All human deaths from rabies result from failure to give adequate prophylaxis. After a rabid animal bite, immediate wound cleaning, rabies vaccine and injections of anti-rabies antibody (immunoglobulin) effectively prevent fatal infection. But anti-rabies immunoglobulin is very rarely available in developing countries, and so prevention relies on giving people bitten by rabid animals effective vaccine treatment.

The vaccines that are currently approved by the World Health Organization, which are usually injected into the muscle, are prohibitively expensive, and so are unaffordable in developing countries.
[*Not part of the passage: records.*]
(** ** Shop::byeCustomer (Shop.cpp, lines 327-348) *)

(** Lines 329-339, up to the wait. *)
Definition byeCustomer_entry (barbID : Z) : M outcome :=
  store_service barbID false;;
  b1 ← int (barbID + 1);
  nb ← int (- b1);
  c ← load customer_in_chair_ barbID;
  print nb ("says he's done with a hair-cut service for customer["
            +:+ int2string c +:+ "]");;
  store_paid barbID false;;
  pthread_cond_signal (cond_customer_served_ barbID);;
  pthread_cond_wait (cond_barber_paid_ barbID) (ByeCustomer_woken barbID).

(** Lines 342-347, after the wait: the wait is not in a loop, and
    [money_paid_] is not read. *)
Definition byeCustomer_woken (barbID : Z) : M outcome :=
  store_chair barbID 0;;
  b1 ← int (barbID + 1);
  nb ← int (- b1);
  print nb "calls in another customer";;
  sb ← gets sleeping_barbs_;
  sb' ← int (sb + 1);
  modify (set_sleeping_barbs_ sb');;
  pthread_cond_signal cond_customers_waiting_;;
  ret (Return None).

(** ** Shop::get_cust_drops (Shop.cpp, lines 354-357) *)
Definition get_cust_drops : M outcome :=
  d ← gets cust_drops_;
  ret (Return (Some d)).

(** ** The section that starts at a program point *)
Definition section (p : pc) : M outcome :=
  match p with
  | VisitShop custID => visitShop_entry custID
  | VisitShop_woken custID => visitShop_woken custID
  | LeaveShop custID barberID => leaveShop_entry custID barberID
  | LeaveShop_loop custID barbID => leaveShop_loop custID barbID
  | HelloCustomer barbID => helloCustomer_entry barbID
  | HelloCustomer_loop barbID => helloCustomer_loop barbID
  | ByeCustomer barbID => byeCustomer_entry barbID
  | ByeCustomer_woken barbID => byeCustomer_woken barbID
  | Get_cust_drops => get_cust_drops
  end.

Definition run (p : pc) (s : Shop) : option (outcome * Shop * list event) :=
  section p s [].

(** ** The constructors and Shop::init (Shop.cpp, lines 29-104) *)

(** [new T[n]] followed by the loop of [init], which stores [v] in every
    element. *)
Definition new_array {A} (n : Z) (v : A) : list A := replicate (Z.to_nat n) v.

Definition Shop_new (num_barbers num_chairs : Z) : Shop :=
  let max_waiting := if num_chairs >=? 0 then num_chairs else kDefaultNumChairs in
  let max_working := if num_barbers >? 0 then num_barbers else kDefaultBarbers in
  mkShop max_waiting max_working 0 0 0
         (new_array max_working 0)
         (new_array max_working false)
         (new_array max_working false).

Definition Shop_default : Shop :=
  mkShop kDefaultNumChairs kDefaultBarbers 0 0 0
         (new_array kDefaultBarbers 0)
         (new_array kDefaultBarbers false)
         (new_array kDefaultBarbers false).

(** * Threads (driver.cpp)

    A thread is ready to enter the monitor at a program point, blocked in a
    wait, or finished.  [Customer] and [Barber] are the two thread functions
    of the driver; [Caller] is a client that calls one method once. *)

Inductive tstate :=
| Ready (p : pc)
| Blocked (c : cond) (p : pc)
| Done (p : pc) (r : option Z).

Inductive actor := Customer | Barber | Caller.

Record thread := mkThread { role : actor; state : tstate }.

(** What a thread does when the method it called at [p] returns [r]:
    [customer] (driver.cpp, lines 124-128) calls leaveShop when visitShop
    did not return -1; [barber] (lines 109-113) alternates helloCustomer and
    byeCustomer for ever. *)
Definition after_return (a : actor) (p : pc) (r : option Z) : tstate :=
  match a, p, r with
  | Customer, (VisitShop id | VisitShop_woken id), Some barbID =>
      if barbID =? -1 then Done p r else Ready (LeaveShop id barbID)
  | Barber, (HelloCustomer barbID | HelloCustomer_loop barbID), _ =>
      Ready (ByeCustomer barbID)
  | Barber, (ByeCustomer barbID | ByeCustomer_woken barbID), _ =>
      Ready (HelloCustomer barbID)
  | _, _, _ => Done p r
  end.

Definition next (a : actor) (p : pc) (o : outcome) : tstate :=
  match o with
  | Block c k => Blocked c k
  | Return r => after_return a p r
  end.

Definition entry (p : pc) : bool :=
  match p with
  | VisitShop _ | LeaveShop _ _ | HelloCustomer _ | ByeCustomer _
  | Get_cust_drops => true
  | _ => false
  end.

(** A thread as it is created. *)
Definition initial (t : thread) : bool :=
  match role t, state t with
  | Customer, Ready (VisitShop _) => true
  | Barber, Ready (HelloCustomer _) => true
  | Caller, Ready p => entry p
  | _, _ => false
  end.

Record machine := mkMachine {
  shop : Shop;
  threads : list thread;
  trace : list event
}.

(** One step of the program: a ready thread takes the mutex and runs its
    section, a blocked thread returns from its wait (signalled or not), or a
    thread is created.  [P] says which threads may be created. *)
Inductive step (P : machine → thread → Prop) : machine → machine → Prop :=
| step_run m i a p o s' log :
    threads m !! i = Some (mkThread a (Ready p)) →
    run p (shop m) = Some (o, s', log) →
    step P m (mkMachine s' (<[i := mkThread a (next a p o)]> (threads m))
                        (trace m ++ log))
| step_wake m i a c k :
    threads m !! i = Some (mkThread a (Blocked c k)) →
    step P m (mkMachine (shop m) (<[i := mkThread a (Ready k)]> (threads m))
                        (trace m))
| step_spawn m t :
    initial t = true → P m t →
    step P m (mkMachine (shop m) (threads m ++ [t]) (trace m)).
In Africa, for example, the average cost of an intramuscular course of vaccine is $US 39.6, equivalent to 50 days' wages.

Two economical regimens, involving injecting small amounts of vaccine into the skin (intradermally) at 2 or 8 sites on the first day of the course, with subsequent booster doses are available in a few places. With the 8-site method, a large dose of vaccine is given on the first day only, whereas with the 2-site method the same dose is divided between the first and third days, entailing an extra visit to the clinic. However, practical or perceived difficulties have restricted widespread uptake of these economical methods. Dr Warrell and colleagues therefore set out to test a new, similar simplified regimen, involving injections at 4 sites on the first day.

They vaccinated healthy volunteers to compare the antibody levels induced by the 4-site intradermal regimen with those induced by the current 2-site and 8-site intradermal regimens and the gold standard intramuscular regimen favored internationally. All of the economical intradermal regimens worked just as well as the intramuscular method at stimulating anti-rabies antibodies.

The authors conclude that the results provide sufficient evidence that the simplified 4-site regimen now meets all the criteria necessary for its recommendation for use wherever the cost of vaccine is prohibitive.